No short selection of articles can truly respond to the richness and complexity of a 40-year career. All the same, the four articles presented here sketch-out the work that a festschrift should do. A festschrift – ‘a collection of writings in honour of a scholar’ (OED) – was originally a German tradition, and that also seems fitting for someone who has always brought an international perspective to his work here at the Science Museum in London. Our process was to ask Robert to reflect on some of his career stages and to propose a colleague who might have something interesting to say. As it happens, the four essays nicely complement each other, bringing differing facets of Robert’s concerns in turn to light. Alison Boyle’s article on contemporary collecting marks her out as a curator who has drunk at the same well as Robert in her acquisitions.
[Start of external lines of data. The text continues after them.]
(* ===== verification/RelaySafety.v ===== *)
(** * Relays: what holds in every interleaving

    A pool of requests of [Relay], each with its own rely and guarantee (file
    [Rely]).  All actions keep rows and certificates in place ([moves]) and keep
    the invariant [J]: a terminal relay has no unrevoked certificate, the id of a
    provisioning token is burned at most once, each certificate has at most one
    live renewal. *)

From Stdlib Require Import ZArith Lia Ascii.
From S2P Require Import Prelude GoText SnapshotText Sql Conc Rely Provider ProviderFacts GoNet RelayPool Relay.
Open Scope Z_scope.
Set Default Proof Using "Type".

Section safety.
Context (lower : string → string) (uuid_parse pg_uuid : string → option uuid)
        (sign : ProvisioningClaims → option string) (signed : string → option ProvisioningClaims)
        (fingerprint : string → option string) (certTTL labelHoldDown dbWriteInterval : duration) (allowPrivate : bool)
        (rnd : nat → fdraws).
Abbreviation serve := (serve_relay lower uuid_parse pg_uuid sign signed fingerprint certTTL labelHoldDown dbWriteInterval allowPrivate).
Abbreviation config := (fleet * list (procF answer))%type.

(** ** The pool *)

(** A relay presents a certificate that it was given, after the instant of its
    issue. *)
Definition presents (w : fleet) (ps : list (procF answer)) (l : leaf) : Prop :=
  (∃ j : nat, ps !! j = Some (Done (Certificate l))) ∧
  ∀ c, ft_certs w !! lf_serial l = Some c → ct_issued c < ft_clock w.
Definition may_call (w : fleet) (ps : list (procF answer)) (r : call_of) : Prop :=
  match r with Rpc_renew l _ | Rpc_heartbeat l _ => presents w ps l | _ => True end.
Definition fstart (w : fleet) (ps : list (procF answer)) (p : procF answer) : Prop :=
  ∃ r, p = serve (length ps) (rnd (length ps)) r ∧ may_call w ps r.
(** Time passes. *)
Definition fenv (w w' : fleet) : Prop :=
  ft_relays w' = ft_relays w ∧ ft_certs w' = ft_certs w ∧ ft_keys w' = ft_keys w ∧ ft_history w' = ft_history w ∧ ft_clock w <= ft_clock w'.
Abbreviation steps := (rtc (pool_any fenv fstart)).
Definition called (c : config) (r : call_of) : config := (c.1, c.2 ++ [serve (length c.2) (rnd (length c.2)) r]).
Definition empty_fleet (now : time) : config := (MkFleet ∅ ∅ ∅ [] ∅ false [] now [], []).

(** Canonical uuids are read as they are, and have no colon; what is drawn at
    random is new. *)
Record fleet_services : Prop := {
  pg_agrees : ∀ id, uuid_parse id = Some id → pg_uuid id = Some id;
  uuid_chars : ∀ id, uuid_parse id = Some id → colon ∉ bytes id;
  fresh_ids : ∀ i j, fd_id (rnd i) = fd_id (rnd j) → i = j;
  fresh_jtis : ∀ i j, fd_jti (rnd i) = fd_jti (rnd j) → i = j;
  fresh_serials : ∀ i j, fd_serial (rnd i) = fd_serial (rnd j) → i = j
}.
Context (Hs : fleet_services).

(** ** Rows and certificates stay *)

Definition same_relay (r r' : RelayRow) : Prop :=
  rl_dns r' = rl_dns r ∧ rl_ip r' = rl_ip r ∧ (terminal (rl_status r) = true → terminal (rl_status r') = true).
Definition same_cert (c c' : CertRow) : Prop :=
  ct_relay c' = ct_relay c ∧ ct_issued c' = ct_issued c ∧ ct_not_after c' = ct_not_after c ∧
  (is_Some (ct_revoked c) → ct_revoked c' = ct_revoked c).
Record moves (w w' : fleet) : Prop := {
  mv_relays : ∀ id r, ft_relays w !! id = Some r → ∃ r', ft_relays w' !! id = Some r' ∧ same_relay r r';
  mv_certs : ∀ s c, ft_certs w !! s = Some c → ∃ c', ft_certs w' !! s = Some c' ∧ same_cert c c';
  mv_history : ∀ e, e ∈ ft_history w → e ∈ ft_history w';
  mv_clock : ft_clock w <= ft_clock w'
}.
#[local] Instance same_relay_preorder : PreOrder same_relay.
Proof. split; [by intros r|]. intros r1 r2 r3 (? & ? & ?) (? & ? & ?). split_and!; [congruence..|auto]. Qed.
#[local] Instance same_cert_preorder : PreOrder same_cert.
Proof.
  split; [by intros c|]. intros c1 c2 c3 (? & ? & ? & Hr1) (? & ? & ? & Hr2). split_and!; [congruence..|]. intros Hr.
  rewrite Hr2; [auto|]. by rewrite Hr1.
Qed.
#[local] Instance moves_preorder : PreOrder moves.
Proof.
  split.
  - intros w. split; [intros id r Hr; exists r; by split|intros s c Hc; exists c; by split|done|lia].
  - intros w1 w2 w3 [A1 A2 A3 A4] [B1 B2 B3 B4]. split.
    + intros id r Hr. destruct (A1 _ _ Hr) as (r2 & Hr2 & H12). destruct (B1 _ _ Hr2) as (r3 & Hr3 & H23). exists r3. split; [done|by etrans].
    + intros s c Hc. destruct (A2 _ _ Hc) as (c2 & Hc2 & H12). destruct (B2 _ _ Hc2) as (c3 & Hc3 & H23). exists c3. split; [done|by etrans].
    + auto.
    + lia.
Qed.

(** A certificate of the table, within the lists of its relay. *)
Definition good_leaf (l : leaf) (w : fleet) : Prop :=
  ∃ ct r allow, ft_certs w !! lf_serial l = Some ct ∧ ct_relay ct = lf_id l ∧ lf_not_after l = numeric_date (ct_not_after ct) ∧
    ft_relays w !! lf_id l = Some r ∧ newRelaySANAllowlist lower (rl_dns r) (rl_ip r) = Some allow ∧
    lf_dns l ⊆ al_dns allow ∧ lf_ips l ⊆ al_ips allow.
Lemma good_leaf_moves l w w' : moves w w' → good_leaf l w → good_leaf l w'.
Proof.
  intros Hm (ct & r & allow & Hc & Hid & Hna & Hr & Ha & Hd & Hi). destruct (mv_certs _ _ Hm _ _ Hc) as (ct' & Hc' & E1 & _ & E3 & _).
  destruct (mv_relays _ _ Hm _ _ Hr) as (r' & Hr' & D1 & D2 & _). exists ct', r', allow. split_and!; try done; [congruence|congruence|].
  by rewrite D1, D2.
Qed.

(** ** The invariant *)

Abbreviation jti_key j := (provisioningJTIPrefix +:+ j).
Record J (w : fleet) : Prop := {
  J_dead : ∀ id r s c, ft_relays w !! id = Some r → terminal (rl_status r) = true → ft_certs w !! s = Some c → ct_relay c = id →
    is_Some (ct_revoked c);
  J_stored : ∀ n j id, Stored n j id ∈ ft_history w → j = fd_jti (rnd n) ∧ id = fd_id (rnd n);
  J_key : ∀ j v t, ft_keys w !! jti_key j = Some (v, t) → ∃ n id, Stored n j id ∈ ft_history w ∧ v = VText id;
  J_burned : ∀ m j id, Burned m j id ∈ ft_history w →
    (∃ n, Stored n j id ∈ ft_history w) ∧ ft_keys w !! jti_key j = None ∧ ∀ m' id', Burned m' j id' ∈ ft_history w → m' = m;
  J_renewed : ∀ n p s, Renewed n p s ∈ ft_history w →
    ∃ cp cs, ft_certs w !! p = Some cp ∧ ft_certs w !! s = Some cs ∧ ct_relay cs = ct_relay cp ∧ ct_issued cp < ct_issued cs;
  J_single : ∀ n1 n2 p s1 s2 c1 c2, Renewed n1 p s1 ∈ ft_history w → Renewed n2 p s2 ∈ ft_history w →
    ft_certs w !! s1 = Some c1 → ft_certs w !! s2 = Some c2 → ct_revoked c1 = None → ct_revoked c2 = None → s1 = s2;
  J_cache : ∀ k c t, ft_keys w !! k = Some (VRenewal c, t) →
    ∃ n id p, k = renewalKey relayRenewResultPrefix id p ∧ colon ∉ bytes id ∧ Renewed n p (lf_serial (cr_cert c)) ∈ ft_history w ∧
      good_leaf (cr_cert c) w
}.
Definition unused (n : nat) (w : fleet) : Prop := ft_certs w !! fd_serial (rnd n) = None ∧ ∀ j id, Stored n j id ∉ ft_history w.
(** What thread [n] relies on: the others keep [J], do not store under its serial
    and record nothing in its name. *)
Definition spared (n : nat) (w w' : fleet) : Prop :=
  (ft_certs w !! fd_serial (rnd n) = None → ft_certs w' !! fd_serial (rnd n) = None) ∧
  ∀ j id, Stored n j id ∈ ft_history w' → Stored n j id ∈ ft_history w.
Definition R (n : nat) (w w' : fleet) : Prop := moves w w' ∧ (J w → J w') ∧ spared n w w'.
Definition G (n : nat) (w w' : fleet) : Prop := moves w w' ∧ (J w → J w') ∧ ∀ m, m ≠ n → spared m w w'.
#[local] Instance R_preorder n : PreOrder (R n).
Proof.
  split.
  - intros w. split_and!; [reflexivity|done|]. by split.
  - intros w1 w2 w3 (A & B & C & D) (A' & B' & C' & D'). split_and!; [by etrans|auto|]. split; auto.
Qed.
Lemma env_R n w w' : fenv w w' → R n w w'.
Proof.
  destruct w, w'. intros (E1 & E2 & E3 & E4 & Hc). simpl in *. subst. split_and!; [split; simpl; [intros id r Hr; exists r; by split|intros s c Hx; exists c; by split|done|done]| |by split].
  intros [A1 A2 A3 A4 A5 A6 A7]. split; simpl in *; try done.
Qed.
Lemma G_R i j w w' : i ≠ j → G j w w' → R i w w'.
Proof. intros Hne (A & B & C). split_and!; [done|done|]. by apply C. Qed.

(** ** Actions *)

Definition other_key (k : string) : Prop := ∀ j, k ≠ jti_key j.
Definition plain_value (v : value) : Prop := match v with VRenewal _ => False | _ => True end.
(** Rows, certificates and history stay, and no key of a token or a renewal is set. *)
Definition quiet (w w' : fleet) : Prop :=
  ft_relays w' = ft_relays w ∧ ft_certs w' = ft_certs w ∧ ft_history w' = ft_history w ∧ ft_clock w' = ft_clock w ∧
  ∀ k v t, ft_keys w' !! k = Some (v, t) → ft_keys w !! k = Some (v, t) ∨ (other_key k ∧ plain_value v).
Lemma quiet_keeps w w' : quiet w w' → moves w w' ∧ (J w → J w') ∧ ∀ m, spared m w w'.
Proof.
  intros (E1 & E2 & E3 & E4 & Hk). split_and!.
  - split; rewrite ?E1, ?E2, ?E3, ?E4; [|..|done|lia]; intros x y Hx; by exists y.
  - intros [A1 A2 A3 A4 A5 A6 A7]. split; rewrite ?E1, ?E2, ?E3; try done.
    + intros j v t Hj. destruct (Hk _ _ _ Hj) as [Hj'|[Hne _]]; [by eapply A3|]. by destruct (Hne j).
    + intros m j id Hb. destruct (A4 _ _ _ Hb) as (HS & Hn & Hu). split_and!; [done| |done].
      destruct (ft_keys w' !! jti_key j) as [[v t]|] eqn:E; [|done]. destruct (Hk _ _ _ E) as [?|[Hne _]]; [congruence|]. by destruct (Hne j).
    + intros k c t Hc. destruct (Hk _ _ _ Hc) as [Hc'|[_ []]]. destruct (A7 _ _ _ Hc') as (n0 & id & p & ? & ? & ? & Hg).
      exists n0, id, p. split_and!; try done. unfold good_leaf. by rewrite E1, E2.
  - intros m. unfold spared. by rewrite E2, E3.
Qed.
Lemma quiet_G n w w' : quiet w w' → G n w w'.
Proof. intros (A & B & C)%quiet_keeps. by split_and!. Qed.
Lemma quiet_R n w w' : quiet w w' → R n w w'.
Proof. intros (A & B & C)%quiet_keeps. by split_and!. Qed.
Lemma quiet_refl' w : quiet w w.
Proof. split_and!; try done. by left. Qed.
Helmuth Trischler reveals a career-long collaboration with Robert in building the international networks that have enabled like-minded curators to spread good practice linking academic and curatorial concerns across continents. Principal among these was the Artefacts consortium, which has recently passed its 23rd birthday. Meanwhile, Bernadette Bensaude-Vincent and Jeffrey Sturchio speak to the scholarly side of Robert’s enterprise, with, respectively, a Gallic commentary on his historical etymology of ‘applied science’ and a partner piece on industrial research, taking Kodak as a case study.
Writing this brief reflective introduction makes me realise to what a large extent the stimulus of working with Robert over three decades (with each of us in turn taking-up the boss role, always in a spirit of friendship mixed with enjoyable mutual challenge) has provoked my own sense of what constitutes good curatorial practice. I too am a curator committed to the parallel and connected practice of research and curatorship. I owe that, at least in large part, to his comradeship.